Wine

Examining the Effects of Vine Vigor on Grapes

Winegrowers and researchers weigh in on site selection, canopy management, and other strategies to manage growth and ripeness

Vines at Eyrie Vineyards
Vines at Eyrie Vineyards. Photo courtesy of Rémy Charest.

Winegrowing is very much about balance. A vine needs enough canopy and growth to ripen the grapes, but if it has too much, problems can arise—including ripening issues, ironically. In order to find that balance, understanding and managing vine vigor is essential.

On a very basic level, vigor refers to the amount of growth—shoots, leaves, and grapes—produced by a grapevine over the course of a season. If a vine has many long shoots as well as larger leaves and yields a large crop, it has a lot of vigor. If the vine has trouble growing shoots up to the trellis wires and bears a very limited crop, it’s low on vigor.

Alan N. Lakso, a professor emeritus at Cornell University’s School of Integrative Plant Sciences in New York’s Finger Lakes region, explains that interpreting vigor can be complicated. “If you think of vine shoots, and one is very long and the other one is short, the long one has more vigor, and everyone is on the same page about that,” he says. “However, for the vine as a whole, it’s more complicated. With pruning, if you leave only a few shoots, they’ll grow long and be more vigorous. But the total growth of the plant would be greater on a vine where you left a lot of shoots.” A plant might have more energy than another but show less overall vigor because it’s been pruned back more heavily.

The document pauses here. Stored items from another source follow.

(* ===== verification/RecordingSafety.v ===== *)
(** * Recording limits and capture health

    [crates/runtime/src/recording_safety.rs]: the guard that decides, frame by
    frame, whether a recording is near or at one of its limits, and the monitor
    that reports the health of a live capture. *)

From S2P Require Import Prelude RustStr Errors Pcm Audio.

Definition MIB : Z := 1024 * 1024.
Definition DEFAULT_MIN_FREE_DISK_BYTES : Z := 512 * MIB.
Definition DEFAULT_MAX_RECORDING_DURATION_MS : Z := 8 * 60 * 60 * 1000.
Definition DEFAULT_MAX_RECORDING_BYTES : Z := 4 * 1024 * MIB.
Definition MAX_RECORDING_BYTES_LIMIT : Z := 8 * 1024 * MIB - MIB.
Definition SIZE_HEADROOM_BYTES : Z := 2 * (4 + 128 * 1024).
Definition WARNING_PERCENT : Z := 90.
Definition DISK_CHECK_INTERVAL_MS : Z := 1000.
Definition QUIET_PEAK_S16 : Z := 98.
(** The bit pattern of [0.003_f32]. *)
Definition QUIET_PEAK_F32 : Z := 0x3b449ba6.

Inductive RecordingLimit : Type :=
| FreeDiskSpace
| Duration
| Size
| Silence.

Inductive RecordingLimitState : Type :=
| Warning
| Stopped.

#[export] Instance RecordingLimit_eq_dec : EqDecision RecordingLimit.
Proof. solve_decision. Defined.
#[export] Instance RecordingLimitState_eq_dec : EqDecision RecordingLimitState.
Proof. solve_decision. Defined.

Definition limit_error (message : rstr) : RuntimeError :=
  RuntimeError_new Kind_Configuration Stage_AudioCapture message.

Record SilenceAutoStop : Type := {
  after_ms : Z;
  grace_ms : Z;
}.

Definition SilenceAutoStop_new (after grace : Z) : rresult SilenceAutoStop :=
  if (after =? 0) || (grace =? 0) then
    Err (limit_error (lit "silence auto-stop periods must be greater than zero"))
  else Ok {| after_ms := after; grace_ms := grace |}.

Record RecordingLimits : Type := {
  min_free_disk_bytes : Z;
  max_duration_ms : Z;
  max_bytes : Z;
  silence_auto_stop : option SilenceAutoStop;
}.
Definition decode_timed_frame (body : list Z) : rresult RecordedChunk :=
  if bool_decide (length body < 16)%nat then Err recovery_error
  else
    let at_ms := be_value (slice 0 8 body) in
    let? sample_format := sample_format_from_code (byte_at 8 body) in
    let? format := or_recovery (PcmFormat_new (be_value (slice 9 13 body))
                                  (be_value (slice 13 15 body)) sample_format) in
    let? '(timing, offset) :=
      if byte_at 15 body =? 0 then Ok (None, 16%nat)
      else if (byte_at 15 body =? 1) && bool_decide (16 + CAPTURE_TIMING_BYTES <= length body)%nat then
        let? timing := or_recovery (FrameProvenance_decode (slice 16 (16 + CAPTURE_TIMING_BYTES) body)) in
        Ok (Some timing, (16 + CAPTURE_TIMING_BYTES)%nat)
      else Err recovery_error in
    let bytes := drop offset body in
    let? alignment := or_recovery (frame_alignment_bytes format) in
    if is_empty bytes || (MAX_PCM_FRAME_BYTES <? zlen bytes) || negb (zlen bytes mod alignment =? 0)
    then Err recovery_error
    else
      let? _ := match timing with
        | Some timing => or_recovery (validate_pcm timing format (zlen bytes))
        | None => Ok tt
        end in
      Ok (TimedFrame at_ms format timing bytes).

Definition decode_frame (body : list Z) : rresult RecordedChunk :=
  if bool_decide (length body < 23)%nat then
    Err (adapter_error (lit "recording frame chunk is truncated"))
  else
    let? sample_format := sample_format_from_code (byte_at 22 body) in
    Ok (Frame (be_value (slice 0 8 body)) (be_value (slice 8 16 body)) (be_value (slice 16 20 body))
          (be_value (slice 20 22 body)) sample_format (drop 23 body)).

Definition decode_gap_started (body : list Z) : rresult RecordedChunk :=
  if bool_decide (length body < 9)%nat then
    Err (adapter_error (lit "recording gap chunk is truncated"))
  else
    let length := Z.to_nat (byte_at 8 body) in
    let? reason :=
      if bool_decide (List.length body < 9 + length)%nat then
        Err (adapter_error (lit "recording gap chunk is truncated"))
      else Ok (slice 9 (9 + length) body) in
    let? reason := ok_or (from_utf8 reason) (adapter_error (lit "recording gap reason is not text")) in
    Ok (GapStarted (be_value (slice 0 8 body)) reason).

Definition unrecognised : RuntimeError :=
  adapter_error (lit "recording chunk kind is not recognised").

Definition decode_chunk (record : list Z) : rresult RecordedChunk :=
  match record with
  | [] => Err (adapter_error (lit "recording chunk is empty"))
  | kind :: body =>
      if kind =? CHUNK_POLICY then
        if bool_decide (record = policy_record) then Ok TimingPolicy else Err unrecognised
      else if kind =? CHUNK_TIMED_FRAME then decode_timed_frame body
      else if kind =? CHUNK_EPOCH then
        let? e := or_recovery (CaptureEpoch_decode body) in Ok (ChunkMetadata (Metadata_Epoch e))
      else if kind =? CHUNK_CLOCK_PAIR then
        let? p := or_recovery (CaptureClockPair_decode body) in Ok (ChunkMetadata (Metadata_ClockPair p))
      else if kind =? CHUNK_TIMING_DISCONTINUITY then
        if bool_decide (length body = 9%nat) then
          let epoch := be_value (slice 0 8 body) in
          if epoch =? 0 then Err recovery_error
          else
            let? reason := or_recovery (CaptureDiscontinuityReason_decode (byte_at 8 body)) in
            Ok (ChunkMetadata (Metadata_Discontinuity epoch reason))
        else Err unrecognised
      else if kind =? CHUNK_ALIGNMENT_LIMIT then
        if is_empty body then Ok AlignmentLimit else Err unrecognised
      else if kind =? CHUNK_FRAME then decode_frame body
      else if kind =? CHUNK_GAP_STARTED then decode_gap_started body
      else if (kind =? CHUNK_GAP_ENDED) || (kind =? CHUNK_ENDED) then
        if negb (bool_decide (length body = 8%nat)) then
          Err (adapter_error (lit "recording chunk is truncated"))
        else
          let at_ms := be_value (slice 0 8 body) in
          Ok (if kind =? CHUNK_GAP_ENDED then GapEnded at_ms else Ended at_ms)
      else Err unrecognised
  end.

(** ** The media timeline *)

Record RecordingGap : Type := {
  started_at_ms : Z;
  ended_at_ms : option Z;
  reason : rstr;
}.

Definition clamped_gaps (gaps : list RecordingGap) (duration : Z) : list RecordingGap :=
  map (fun gap => {| started_at_ms := Z.min gap.(started_at_ms) duration;
                     ended_at_ms := option_map (fun ended => Z.min ended duration) gap.(ended_at_ms);
                     reason := gap.(reason) |}) gaps.

Definition format_label (f : option PcmFormat) : rstr :=
  match f with
  | None => EMPTY_RECORDING_FORMAT
  | Some f => sample_format_name f.(sample_format) ++ lit "/" ++ decimal f.(sample_rate_hz) ++
              lit "/" ++ decimal f.(channels)
  end.

(** [gaps.last_mut()] updated by [f]; an empty list is left alone. *)
Fixpoint update_last (f : RecordingGap -> RecordingGap) (gaps : list RecordingGap) : list RecordingGap :=
  match gaps with
  | [] => []
  | [g] => [f g]
  | g :: rest => g :: update_last f rest
  end.

Definition with_end (ended : option Z) (g : RecordingGap) : RecordingGap :=
  {| started_at_ms := g.(started_at_ms); ended_at_ms := ended; reason := g.(reason) |}.
(* ===== verification/Recorder.v ===== *)
(** * The session recorder

    [crates/runtime/src/session_recording.rs], the writing half:
    [SessionRecorder] appends sealed chunks to the recording's file, keeps the
    media timeline, applies the safety limits and closes the file.

    The cryptography (AES-256-GCM, SHA-256, HMAC of the [ring] crate) is the
    class [RecordingCrypto]. The clock, the file system's answers and the free
    disk space are the oracles of [World], one entry per use; a failing write
    leaves any prefix of its bytes in the file. An operation returns its result
    together with the state it leaves, because a Rust method that returns early
    with [?] keeps the changes it has made. *)

From S2P Require Import Prelude RustStr Errors Bytes Pcm CaptureTiming Audio RecordingSafety Chunks.

(** Sealing and opening under the recording's key, the digest, and the
    authorization tag. *)
Class RecordingCrypto : Type := {
  seal : list Z -> list Z -> list Z -> option (list Z);
  open : list Z -> list Z -> list Z -> option (list Z);
  sha256 : list Z -> list Z;
  hmac_sign : list Z -> list Z;
}.

(** What the recorder relies on: opening inverts sealing, a digest and a tag
    are 32 bytes. *)
Class RecordingCryptoLaws (C : RecordingCrypto) : Prop := {
  open_seal : forall nonce aad plaintext ciphertext,
    seal nonce aad plaintext = Some ciphertext -> open nonce aad ciphertext = Some plaintext;
  sha256_bytes : forall bs, Forall is_byte (sha256 bs) /\ length (sha256 bs) = 32%nat;
  hmac_bytes : forall bs, Forall is_byte (hmac_sign bs) /\ length (hmac_sign bs) = 32%nat;
}.

(** ** The environment *)

(** The outcome of one file operation; of a failed write, the number of bytes
    that reached the file. *)
Inductive io : Type :=
| Io_ok
| Io_fail (written : nat).

Record World : Type := {
  w_clock : nat -> Z;
  w_io : nat -> io;
  w_free : nat -> option Z;
  w_clock_reads : nat;
  w_ios : nat;
  w_free_reads : nat;
  w_file : list Z;
  w_nonces : list (list Z);
}.

Definition clock_read (w : World) : World :=
  {| w_clock := w.(w_clock); w_io := w.(w_io); w_free := w.(w_free);
     w_clock_reads := S w.(w_clock_reads); w_ios := w.(w_ios); w_free_reads := w.(w_free_reads);
     w_file := w.(w_file); w_nonces := w.(w_nonces) |}.

Definition io_done (w : World) (written : list Z) : World :=
  {| w_clock := w.(w_clock); w_io := w.(w_io); w_free := w.(w_free);
     w_clock_reads := w.(w_clock_reads); w_ios := S w.(w_ios); w_free_reads := w.(w_free_reads);
     w_file := w.(w_file) ++ written; w_nonces := w.(w_nonces) |}.

Definition free_read (w : World) : World :=
  {| w_clock := w.(w_clock); w_io := w.(w_io); w_free := w.(w_free);
     w_clock_reads := w.(w_clock_reads); w_ios := w.(w_ios); w_free_reads := S w.(w_free_reads);
     w_file := w.(w_file); w_nonces := w.(w_nonces) |}.

Definition nonce_used (w : World) (nonce : list Z) : World :=
  {| w_clock := w.(w_clock); w_io := w.(w_io); w_free := w.(w_free);
     w_clock_reads := w.(w_clock_reads); w_ios := w.(w_ios); w_free_reads := w.(w_free_reads);
     w_file := w.(w_file); w_nonces := w.(w_nonces) ++ [nonce] |}.

(** ** The recorder *)

Record RecordingSummary : Type := {
  summary_handle : rstr;
  encrypted_path : rstr * rstr;
  summary_sha256 : rstr;
  duration_ms : Z;
  summary_format : rstr;
  summary_key_id : rstr;
  summary_gaps : list RecordingGap;
}.
(** Charging a gap never overflows: the gaps lie one after the other. *)
Lemma gap_ended_passes m last at_ms opened :
  gaps_passed m last -> m.(tl_open_gap_at_ms) = Some opened -> last <= at_ms -> is_u64 at_ms ->
  exists m', tl_gap_ended m at_ms timed = Ok m' /\ gaps_passed m' at_ms /\ m'.(tl_open_gap_at_ms) = None /\
    m'.(tl_format) = m.(tl_format).
Proof.
  clear hdr_timed. intros [H1 H2] Ho Hl Hu. specialize (H2 _ Ho). unfold tl_gap_ended. rewrite Ho.
  assert (saturating_sub at_ms opened = at_ms - opened) as -> by (unfold saturating_sub; lia).
  assert (checked_add (tl_timed_gap_ms m) (at_ms - opened) = Some (tl_timed_gap_ms m + (at_ms - opened))) as E.
  { unfold checked_add. rewrite (proj2 (Z.leb_le _ _)); [done|]. ints. }
  destruct (is_some (tl_format m)); [destruct timed; rewrite ?E|]; cbn [ok_or result_bind];
    (eexists; split; [done|]; split; [split; cbn; [lia|done]|done]).
Qed.

Lemma follows_ended x m t at_ms m' : follows x m t -> tl_gap_ended m at_ms timed = Ok m' ->
  exists t', tl_gap_ended t at_ms timed = Ok t' /\ follows x m' t' /\ t'.(tl_open_gap_at_ms) = None /\
    t'.(tl_format) = t.(tl_format).
Proof.
  clear hdr_timed. intros F H. destruct x; [cbn in F; subst t; exists m'; split; [done|]; split; [done|]|].
  - unfold tl_gap_ended in H. destruct (tl_open_gap_at_ms m); [|done].
    by apply result_bind_Ok in H as ([g ms] & _ & <-%Ok_inj).
  - destruct F as (H1 & H2 & H3 & H4). unfold tl_gap_ended in *. rewrite H1 in H.
    destruct (tl_open_gap_at_ms t) as [opened|]; [|done]. set (len := saturating_sub at_ms opened) in *.
    apply result_bind_Ok in H as ([g ms] & H & <-%Ok_inj).
    assert (0 <= len) as Hlen by (unfold len, saturating_sub; lia).
    assert (exists g' ms', (if is_some (tl_format t) then
        let? gap_ms := if timed then ok_or (checked_add (tl_timed_gap_ms t) len) recovery_error
                       else Ok (tl_timed_gap_ms t) in Ok (gap_ms, saturating_add (tl_media_ms t) len)
      else Ok (tl_timed_gap_ms t, tl_media_ms t)) = Ok (g', ms') /\ g' <= g) as (g' & ms' & -> & Hg).
    { destruct H4 as [E|E]; rewrite E.
      - cbn. do 2 eexists. split; [done|]. destruct (is_some (tl_format m)); [|by injection H as <- _].
        destruct timed; [|by cbn in H; injection H as <- _]. unfold checked_add in H.
        destruct (_ <=? u64_max); cbn in H; [|done]. injection H as <- _. lia.
      - destruct (is_some (tl_format m)); [|do 2 eexists; split; [done|by injection H as <- _]].
        destruct timed; [|cbn in *; do 2 eexists; split; [done|by injection H as <- _]].
        destruct (checked_add (tl_timed_gap_ms m) len) as [y|] eqn:E1; cbn in H; [|done]. injection H as <- _.
        destruct (checked_add_le _ _ _ _ _ H3 (Z.le_refl _) E1) as (y' & -> & Hy). cbn. do 2 eexists. split; [done|lia]. }
    cbn [result_bind]. eexists. split; [done|]. by split_and!.
Qed.

(** The recorder, with [m] for its media, is where the walk of its file is. *)
Record Tracks (exact : bool) (m : MediaTimeline) (s : St) (w : WalkState) : Prop := {
  tr_log : Log s w;
  tr_follows : follows exact m w.(walk_timeline);
  tr_passed : gaps_passed m w.(walk_last_at_ms);
  tr_format : w.(walk_format) = w.(walk_timeline).(tl_format);
  tr_gap : w.(walk_gap) = w.(walk_timeline).(tl_open_gap_at_ms);
  tr_ended : w.(walk_ended) = s.(rec).(status).(ended);
  tr_timed : is_some s.(rec).(timing_budget) = timed;
  tr_failed : s.(rec).(status).(recording_failed) = false;
  tr_summary : s.(rec).(status).(summary) = None;
}.

(** What every call keeps, also when it fails: the recorder is where the walk
    is, or it knows that its file is damaged. *)
Definition Good (exact : bool) (s : St) : Prop := exists w, Tracks exact s.(rec).(media) s w.
Definition Kept (exact : bool) (s : St) : Prop := is_incomplete s.(rec) = true \/ Good exact s.

(** *** Records the strict reader admits *)

Lemma admit_kind k body chunk :
  (timed && (k =? CHUNK_FRAME)) || (negb timed && (CHUNK_POLICY <=? k)) = false ->
  (k =? CHUNK_GAP_STARTED) = false -> decode_chunk (k :: body) = Ok chunk ->
  admit_record hdr true (k :: body) = Ok chunk.
Proof using hdr_timed.
  intros H1 H2 H3. unfold admit_record. by rewrite hdr_timed, H1, H2, andb_false_l.
Qed.

Lemma admit_ended at_ms : is_u64 at_ms -> admit_record hdr true (ended_record at_ms) = Ok (Ended at_ms).
Proof using hdr_timed.
  intros Ha. apply admit_kind; [by destruct timed|done|]. by apply (decode_ended_record at_ms).
Qed.

Lemma admit_gap_ended at_ms : is_u64 at_ms -> admit_record hdr true (gap_ended_record at_ms) = Ok (GapEnded at_ms).
Proof using hdr_timed.
  intros Ha. apply admit_kind; [by destruct timed|done|]. by apply (decode_gap_ended_record at_ms).
Qed.

Lemma admit_frame at_ms f :
  timed = false -> is_u64 at_ms -> is_u64 f.(frame_sequence) -> wf_frame f ->
  admit_record hdr true (frame_record at_ms f) =
  Ok (Frame at_ms f.(frame_sequence) f.(format).(sample_rate_hz) f.(format).(channels)
        f.(format).(sample_format) f.(frame_bytes)).
Proof using hdr_timed.
  intros Ht Ha Hs Hf. apply admit_kind; [by rewrite Ht|done|]. by apply (decode_frame_record at_ms f).
Qed.

Lemma admit_gap_started at_ms why :
  is_u64 at_ms -> wf_string why -> blen why < 256 ->
  admit_record hdr true (gap_started_record at_ms why) = Ok (GapStarted at_ms why).
Proof using hdr_timed.
  intros Ha Hw Hl. pose proof (decode_gap_started_record at_ms why Ha Hw Hl) as Hd.
  assert (HL : zlen (gap_started_record at_ms why) = 10 + blen why).
  { unfold gap_started_record. rewrite zlen_cons, !zlen_app, utf8_encode_length.
    unfold zlen. rewrite be_bytes_length. cbn. lia. }
  assert (HB : byte_at 9 (gap_started_record at_ms why) = blen why).
  { change (byte_at 8 (be_bytes 8 at_ms ++ [blen why] ++ utf8_encode why) = blen why). read_byte. }
  destruct (gap_started_record at_ms why) as [|k body] eqn:Er; [by inversion Er|].
  assert (k = CHUNK_GAP_STARTED) as -> by (unfold gap_started_record in Er; congruence).
  unfold admit_record. rewrite HL, HB, hdr_timed. pose proof (blen_nonneg why).
  rewrite (proj2 (Z.ltb_ge _ _)), !Z.eqb_refl by lia. destruct timed; exact Hd.
Qed.

Lemma walk_accept w chunk v :
  (if timed then accept w.(walk_validation) chunk = Ok v else v = w.(walk_validation)) ->
  (if timed then accept w.(walk_validation) chunk else Ok w.(walk_validation)) = Ok v.
Proof. clear hdr_timed. by destruct timed; intros ->. Qed.

Lemma bind_cases {A B} (m : M A) (f : A -> M B) s r s' :
  bind m f s = (r, s') ->
  (exists e, m s = (Err e, s') /\ r = Err e) \/ exists a s1, m s = (Ok a, s1) /\ f a s1 = (r, s').
Proof. unfold bind. destruct (m s) as [[a|e] s1]; intros H; [right|left; simplify_eq]; eauto. Qed.

(** *** One append, with the walk step its chunk takes *)

Lemma append_tracks x m record chunk (Q : WalkState -> Prop) s s' w :
  Tracks x m s w -> append record s = (Ok tt, s') -> admit_record hdr true record = Ok chunk ->
  (forall v, (if timed then accept w.(walk_validation) chunk else Ok w.(walk_validation)) = Ok v ->
     walk_ended w = false ->
     exists w', walk_chunk timed w chunk = Ok (inl w') /\ w'.(walk_validation) = v /\
       w'.(walk_last_at_ms) <= clk s.(world).(w_clock_reads) /\ Q w') ->
  exists w', Q w' /\ Log s' w' /\ same_but_sink s s' /\ walk_ended w = false.
Proof.
  intros T Ha Hadm Hw.
  assert (E : walk_ended w = false).
  { destruct (append_Ok _ _ _ Ha) as (ct & tv & [_ A2 _ _ _ _ _ _]). by rewrite (tr_ended _ _ _ _ T). }
  edestruct (append_Log record chunk Q) as (w' & H1 & H2 & H3); [apply T|done|done| |by exists w'].
  intros v Hv. apply Hw; [|done]. by apply walk_accept.
Qed.

(** Where the walk is after a record that leaves the recording open. *)
Lemma Tracks_next x m m' s s' w w' :
  Tracks x m s w -> Log s' w' -> same_but_sink s s' -> walk_ended w = false -> walk_ended w' = false ->
  follows x m' w'.(walk_timeline) -> gaps_passed m' w'.(walk_last_at_ms) ->
  w'.(walk_format) = w'.(walk_timeline).(tl_format) -> w'.(walk_gap) = w'.(walk_timeline).(tl_open_gap_at_ms) ->
  Tracks x m' s' w'.
Proof.
  intros [T1 T2 T3 T4 T5 T6 T7 T8 T9] L (S1 & S2 & S3 & S4 & S5) E E' H1 H2 H3 H4.
  split; rewrite ?S2, ?S3; try done. by rewrite E', <- T6.
Qed.

(** *** Steps that append nothing *)

Record quiet_step (s s' : St) : Prop := {
  qs_identity : s'.(rec).(identity) = s.(rec).(identity);
  qs_media : s'.(rec).(media) = s.(rec).(media);
  qs_sink : s'.(rec).(sink) = s.(rec).(sink);
  qs_status : s'.(rec).(status) = s.(rec).(status);
  qs_budget : is_some s'.(rec).(timing_budget) = is_some s.(rec).(timing_budget);
  qs_clock : s'.(world).(w_clock) = s.(world).(w_clock);
  qs_file : s'.(world).(w_file) = s.(world).(w_file);
  qs_reads : (s.(world).(w_clock_reads) <= s'.(world).(w_clock_reads))%nat;
}.

Lemma Log_later s s' w :
  Log s w -> s'.(rec).(identity) = s.(rec).(identity) -> s'.(rec).(sink) = s.(rec).(sink) ->
  s'.(world).(w_clock) = s.(world).(w_clock) -> s'.(world).(w_file) = s.(world).(w_file) ->
  (s.(world).(w_clock_reads) <= s'.(world).(w_clock_reads))%nat -> Log s' w.
Proof using clk_mono.
  intros HL E1 E2 E3 E4 Hr. apply (Log_transfer s); try done.
  transitivity (clk s.(world).(w_clock_reads)); [apply HL|by apply clk_mono].
Qed.

Lemma Tracks_quiet x m s s' w : Tracks x m s w -> quiet_step s s' -> Tracks x m s' w.
Proof using clk_mono.
  intros [T1 T2 T3 T4 T5 T6 T7 T8 T9] [Q1 Q2 Q3 Q4 Q5 Q6 Q7 Q8].
  split; rewrite ?Q4, ?Q5; try done. by apply (Log_later s).
Qed.

Lemma Kept_quiet x s s' w : Tracks x s.(rec).(media) s w -> quiet_step s s' -> Kept x s'.
Proof using clk_mono.
  intros T Q. right. exists w. rewrite (qs_media _ _ Q). by eapply Tracks_quiet.
Qed.

Lemma elapsed_step s a s1 :
  elapsed_ms s = (Ok a, s1) -> s.(world).(w_clock) = clk ->
  quiet_step s s1 /\ a = clk s.(world).(w_clock_reads) /\
  s1.(world).(w_clock_reads) = S s.(world).(w_clock_reads).
Proof.
  intros H E. unfold elapsed_ms in H. rewrite E in H. injection H as <- <-.
  split_and!; [|done|done]. split; cbn; try done. lia.
Qed.

Lemma Log_clock s w : Log s w -> s.(world).(w_clock) = clk.
Proof. by intros []. Qed.

Lemma Tracks_set_media x m m0 s w :
  Tracks x m s w -> Tracks x m {| rec := set_media s.(rec) m0; world := s.(world) |} w.
Proof using clk_mono. intros [T1 T2 T3 T4 T5 T6 T7 T8 T9]. split; try done. by apply (Log_later s). Qed.

Lemma Good_media x m s w : Tracks x m s w -> Good x {| rec := set_media s.(rec) m; world := s.(world) |}.
Proof using clk_mono. intros T. exists w. by apply Tracks_set_media. Qed.

(** An append that fails has done nothing, or has damaged the file. *)
Lemma append_refused record s e s' :
  append record s = (Err e, s') -> is_incomplete s'.(rec) = true \/ s' = s.
Proof.
  intros H. pose proof (append_cases record s) as C. rewrite H in C.
  inversion C; subst; [by right|left; apply orb_true_r..].
Qed.

Lemma Kept_refused x record s e s' w :
  Tracks x s.(rec).(media) s w -> append record s = (Err e, s') -> Kept x s'.
Proof. intros T [H | ->]%append_refused; [by left|right; by exists w]. Qed.

(** *** The safety limits *)

Lemma append_ended x m k s s' w :
  Tracks x m s w -> append (ended_record (clk k)) s = (Ok tt, s') ->
  w.(walk_last_at_ms) <= clk k -> (k <= s.(world).(w_clock_reads))%nat ->
  exists w', Tracks x m {| rec := set_status s'.(rec) (mark_ended s'.(rec).(status)); world := s'.(world) |} w' /\
    same_but_sink s s' /\ w'.(walk_ended) = true.
Proof using clk_mono clk_u64 hdr_timed.
  intros T Ha Hk Hr.
  edestruct (append_tracks x m (ended_record (clk k)) (Ended (clk k))
    (fun w' => w'.(walk_ended) = true /\ w'.(walk_timeline) = w.(walk_timeline) /\ w'.(walk_last_at_ms) = clk k /\
       w'.(walk_format) = w.(walk_format) /\ w'.(walk_gap) = w.(walk_gap)))
    as (w' & (Q1 & Q2 & Q3 & Q4 & Q5) & HL & (S1 & S2 & S3 & S4 & S5) & E); [done|done|by apply admit_ended| |].
  - intros v Hv He. unfold walk_chunk. rewrite He, Hv. cbn [result_bind]. unfold advance.
    rewrite (proj2 (Z.ltb_ge _ _)) by done. eexists. split; [done|]. cbn. split_and!; try done.
    by apply clk_mono.
  - exists w'. split; [|done]. destruct T as [T1 T2 T3 T4 T5 T6 T7 T8 T9].
    split; cbn; rewrite ?S2, ?S3, ?Q2, ?Q3, ?Q4, ?Q5; try done; [by apply (Log_later s')|by eapply gaps_passed_later].
Qed.

Lemma observed_quiet f s n s' :
  match f with
  | Some f => observe_frame f
  | None => gets (fun r => observe_write r.(safety) r.(sink).(written_bytes))
  end s = (Ok n, s') -> quiet_step s s'.
Proof.
  destruct f as [f|]; unfold observe_frame, gets.
  - destruct (observe _ _ _) as [g n']. intros [= <- <-]. split; try done; cbn; split_ifs; cbn; done || lia.
  - intros [= <- <-]. by split.
Qed.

Patricia Skinkis, a viticulture extension specialist and an associate professor at Oregon State University’s College of Agricultural Sciences in Corvallis, also notes that vine vigor can be measured in a number of different ways, such as by the vine’s rate of growth or by winter pruning weight, which is the amount of material removed after the growing season. “The term vigor,” she says, “becomes a matter of debate when it comes to researchers.”

Too Much of a Good Thing

The term vine vigor can also have a different meaning for growers than it does for researchers. “In winegrowing, vigor tends to be interpreted on the high side,” says Skinkis, who notes that most often, the concept becomes a preoccupation when there is excess vigor. “For growers and vineyard managers, it’s about shoot growth, lateral growth, things that need to be managed.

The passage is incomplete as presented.